Comparison of the Effects of Interleukin-1 on Equine Articular Cartilage Explants and Cocultures of Osteochondral and Synovial Explants.

Abstract

Osteoarthritis (OA) is a ubiquitous disease affecting many horses. The disease causes chronic pain and decreased performance for patients and great cost to owners for diagnosis and treatment. The most common treatments include systemic non-steroidal anti-inflammatory drugs and intra-articular injection of corticosteroids. There is excellent support for the palliative pain relief these treatments provide; however, they do not arrest progression and may in some instances hasten advancement of disease.
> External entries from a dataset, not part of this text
(** A stopped connection stays as it is. *)
Lemma serve_stopped stream s hs c :
  (stream ∈ accepts hs -> False) -> running c = false -> view stream s = (Some c, sent c) ->
  view stream (serve s hs) = (Some c, sent c).
Proof.
  intros Hacc Hr. revert s. induction hs as [|h hs IH]; intros s Hv; [done|]. cbn [serve foldl]. apply IH.
  { intros Hin. apply Hacc. unfold accepts. destruct h as [[]| | |]; cbn; set_solver. }
  assert (foreign stream h \/ ~ foreign stream h) as [Hf|Hf].
  { destruct h as [[other|?]|other ?|other|?]; cbn; try (by left);
      destruct (decide (other = stream)); tauto. }
  { by rewrite happen_foreign. }
  injection Hv as Hc Hm. unfold view. destruct h as [[other|e]|other i|other|sig]; cbn in Hf; try tauto;
    apply dec_stable in Hf as ->; cbn.
  - exfalso. apply Hacc. cbn. set_solver.
  - unfold handle_item. rewrite Hc, step_stopped by done. cbn. rewrite lookup_insert_eq, received_app, received_own, Hm.
    by rewrite drop_all, app_nil_r.
  - by rewrite lookup_alter_eq, Hc, Hm; cbn; rewrite stop_stopped.
Qed.
Lemma foreign_or stream h : foreign stream h \/ ~ foreign stream h.
Proof.
  destruct h as [[other|?]|other ?|other|?]; cbn; try (by left); destruct (decide (other = stream)); tauto.
Qed.

Lemma lived_cons c i c1 its over c' handled :
  EventHandler.step c i = Some c1 -> lived c1 its over c' handled -> lived c (i :: its) over c' (i :: handled).
Proof.
  intros Hs Hl. assert (forall l, foldM EventHandler.step c (i :: l) = foldM EventHandler.step c1 l) as Hf
    by (intros l; cbn; by rewrite Hs).
  destruct Hl as [c' Hc Ho|c' Hc Ho|c' handled j rest -> Hc Hp].
  - by apply Alive; rewrite ?Hf.
  - by apply Over; rewrite ?Hf.
  - by apply (Panicked _ _ _ _ (i :: handled) j rest); rewrite ?Hf.
Qed.

Lemma lived_iff c its over over' c' handled :
  (over <-> over') -> lived c its over c' handled -> lived c its over' c' handled.
Proof.
  intros Ho [c1 Hc Hn|c1 Hc Hn|c1 h i rest -> Hc Hp]; [apply Alive; tauto|apply Over; tauto|].
  by apply (Panicked _ _ _ _ h i rest).
Qed.

(** The items of a stream drive its handler, whatever happens between them. *)
Lemma serve_live stream s hs c :
  (stream ∈ accepts hs -> False) -> view stream s = (Some c, sent c) ->
  exists c' handled, lived c (items stream hs) (closed stream hs) c' handled /\
    view stream (serve s hs) = (Some c', sent c').
Proof.
  revert s c. induction hs as [|h hs IH]; intros s c Hacc Hv.
  { exists c, []. split; [apply Alive; [done|]|done]. unfold closed. set_solver. }
  assert (stream ∈ accepts hs -> False) as Hacc'.
  { intros Hin. apply Hacc. unfold accepts. destruct h as [[]| | |]; cbn; set_solver. }
  cbn [serve foldl]. destruct (foreign_or stream h) as [Hf|Hf].
  { destruct (IH (happen s h) c) as (c' & handled & Hl & Hc'); [done|by rewrite happen_foreign|].
    exists c', handled. split; [|done].
    assert (items stream (h :: hs) = items stream hs) as ->.
    { destruct h as [[]|other i|other|]; cbn in Hf |- *; rewrite ?decide_False by done; done. }
    apply (lived_iff _ _ (closed stream hs)); [|done].
    unfold closed. rewrite elem_of_cons. split; [tauto|]. intros [<-|]; [by cbn in Hf|done]. }
  destruct h as [[other|e]|other i|other|sig]; cbn in Hf; try tauto; apply dec_stable in Hf as ->.
  - exfalso. apply Hacc. cbn. set_solver.
  - injection Hv as Hc Hm. cbn [items happen]. rewrite decide_True by done. unfold handle_item. rewrite Hc.
    destruct (EventHandler.step c i) as [c1|] eqn:Es.
    + match goal with |- context [foldl happen ?s1 hs] => destruct (IH s1 c1 Hacc') as (c' & handled & Hl & Hc') end.
      { unfold view. cbn [connections mailbox]. by rewrite lookup_insert_eq, received_app, received_own, Hm, (step_sent c i). }
      exists c', (i :: handled). split; [|exact Hc']. apply lived_cons with c1; [done|].
      apply (lived_iff _ _ (closed stream hs)); [|done]. unfold closed. rewrite elem_of_cons. split; [tauto|]. by intros [?|].
    + exists (stop c), []. split; [by eapply (Panicked _ _ _ c [] i)|].
      apply (serve_stopped stream _ hs (stop c)); [done..|]. unfold view. cbn [connections mailbox].
      by rewrite lookup_insert_eq, Hm.
  - injection Hv as Hc Hm. cbn [items happen]. rewrite decide_True by done.
    exists (stop c), []. split; [apply Over; [done|by left]|].
    apply (serve_stopped stream _ hs (stop c)); [done..|]. unfold view, handle_closed. cbn [connections mailbox].
    by rewrite lookup_alter_eq, Hc, Hm.
Qed.

Lemma happen_absent stream s h :
  view stream s = (None, []) -> (serving s = true -> forall other, h = Accept (Ok other) -> other <> stream) ->
  view stream (happen s h) = (None, []).
Proof.
  intros Hv Hh. destruct (foreign_or stream h) as [Hf|Hf]; [by rewrite happen_foreign|].
  injection Hv as Hc Hm. unfold view.
  destruct h as [[other|e]|other i|other|sig]; cbn in Hf; try tauto; apply dec_stable in Hf as ->; cbn.
  - destruct (serving s) eqn:?; [by destruct (Hh eq_refl stream)|]. by rewrite Hc, Hm.
  - unfold handle_item. by rewrite Hc, Hc, Hm.
  - by rewrite lookup_alter_eq, Hc, Hm.
Qed.

Lemma serve_refusing stream s hs :
  serving s = false -> view stream s = (None, []) -> view stream (serve s hs) = (None, []).
Proof.
  revert s. induction hs as [|h hs IH]; intros s Hr Hv; [done|]. cbn [serve foldl]. apply IH.
  - rewrite happen_serving. by destruct h.
  - apply happen_absent; [done|]. by rewrite Hr.
Qed.
Lemma serve_accepted stream s hs :
  NoDup (accepts hs) -> serving s = true -> view stream s = (None, []) ->
  match accepted stream hs with
  | None => view stream (serve s hs) = (None, [])
  | Some later => exists c handled,
      lived EventHandler.new (items stream later) (closed stream later) c handled /\
      view stream (serve s hs) = (Some c, sent c)
  end.
Proof.
  revert s. induction hs as [|h hs IH]; intros s Hnd Hr Hv; [done|].
  assert (NoDup (accepts hs)) as Hnd'.
  { destruct h as [[]| | |]; cbn in Hnd; try done. by apply NoDup_cons in Hnd as [_ ?]. }
  destruct (foreign_or stream h) as [Hf|Hf].
  - destruct h as [[other|e]|other i|other|sig]; cbn in Hf; cbn [accepted]; rewrite ?decide_False by done;
      cbn [serve foldl]; [apply IH; [done|by rewrite happen_serving|by rewrite happen_foreign]..|].
    apply serve_refusing; [done|]. by rewrite happen_foreign.
  - destruct h as [[other|e]|other i|other|sig]; cbn in Hf; try tauto; apply dec_stable in Hf as ->;
      cbn [accepted serve foldl]; rewrite ?decide_True by done.
    + apply serve_live; [by apply NoDup_cons in Hnd as [? _]|]. injection Hv as Hc Hm.
      unfold view. cbn [happen incoming handle_stream]. rewrite Hr. cbn. by rewrite lookup_insert_eq, Hm.
    + apply IH; [done|by rewrite happen_serving|by apply happen_absent].
    + apply IH; [done|by rewrite happen_serving|by apply happen_absent].
Qed.

(** A handler that lived did what a connection does. *)
Lemma lived_session its over c handled :
  lived EventHandler.new its over c handled ->
  exists c0, session handled c0 /\ sent c = sent c0 /\ written c = written c0 /\ device c = device c0.
Proof. intros [c' Hc _|c' Hc _|c' h i rest -> Hc _]; exists c'; (split; [by apply connection_session|done]). Qed.

(** ** Properties *)

(** C8: the connections of the event server do not disturb each other. In any
    sequence of accepts, items, closed streams and signals, each accepted
    stream being a new one: a stream that is not accepted, or only after a
    signal, has no handler and sends nothing; any other is handled by the items
    that arrive on it, up to its end or to the first that panics, as a
    connection on its own is ([session]), even after the server has stopped;
    and what the event processor receives from it is, in order, what that
    connection sends. *)
Theorem server_runs_sessions (event_server_port : Z) (hs : list Happening) (stream : Stream) :
  NoDup (accepts hs) ->
  let s := serve (server_new event_server_port) hs in
  match accepted stream hs with
  | None => connections s !! stream = None /\ received stream (mailbox s) = []
  | Some later => exists c handled,
      connections s !! stream = Some c /\ received stream (mailbox s) = sent c /\
      lived EventHandler.new (items stream later) (closed stream later) c handled /\
      exists c0, session handled c0 /\ sent c = sent c0 /\ written c = written c0 /\ device c = device c0
  end.
Proof.
  intros Hnd s. pose proof (serve_accepted stream (server_new event_server_port) hs Hnd eq_refl eq_refl) as Hs.
  destruct (accepted stream hs) as [later|]; [|by injection Hs].
  destruct Hs as (c & handled & Hl & [= Hc Hm]). exists c, handled. split_and!; [done..|by eapply lived_session].
Qed.
End Server.

(** ** Witness: two connections, one before a signal and one after it *)

Import LittleEndian.Instances.
#[local] Existing Instance MemStore.chrono_pair.

Definition happenings0 : list (Happening (Stream := nat) (E := ())) :=
  [Accept (Err tt); Accept (Ok 1%nat); Item 1%nat (mkInput (Ok (light 42)) lookup 0); Signalled Signal.Term_;
   Accept (Ok 2%nat); Item 2%nat (mkInput (Ok (light 42)) lookup 0); Item 1%nat (mkInput (Ok (light 7)) lookup 0);
   Item 1%nat (mkInput (Ok bad_light) lookup 0); Item 1%nat (mkInput (Ok (light 42)) lookup 0)].

Example happenings0_received :
  let s := serve (server_new 3002) happenings0 in
  (length (received 1%nat (mailbox s)), length (mailbox s), running <$> connections s !! 1%nat,
   running <$> connections s !! 2%nat) = (2%nat, 2%nat, Some false, None).
Proof. cbv zeta. vm_compute. reflexivity. Qed.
Orthobiologic treatments have been investigated as potential OA treatments that may not only ameliorate pain but also prevent or reverse pathologic articular tissue changes. Clinical protocols for intra-articular use of such treatments have not been optimized; the high cost of in vivo research and concerns over humane use of research animals may be preventing discovery. The objective of this study was to evaluate a novel in vitro articular coculture system for future use in OA treatment research. Concentrations and fold increases in various markers of inflammation (prostaglandin E2 and tumor necrosis factor-alpha), degradative enzyme activity [matrix metalloproteinase-13 (MMP-13)], cartilage and bone metabolism (bone alkaline phosphatase and dimethyl-methylene blue), and cell death (lactate dehydrogenase) were compared between IL-1-stimulated equine articular cartilage explant cultures and cocultures comprised of osteochondral and synovial explants (OCS). Results suggested that there are differences in responses of culture systems to inflammatory stimulation. In particular, the IL-1-induced fold changes in MMP-13 concentration were significantly different between OCS and cartilage explant culture systems after 96 h. These differences may be relevant to responses of joints to inflammation in vivo and could be important to the biological relevance of in vitro research findings.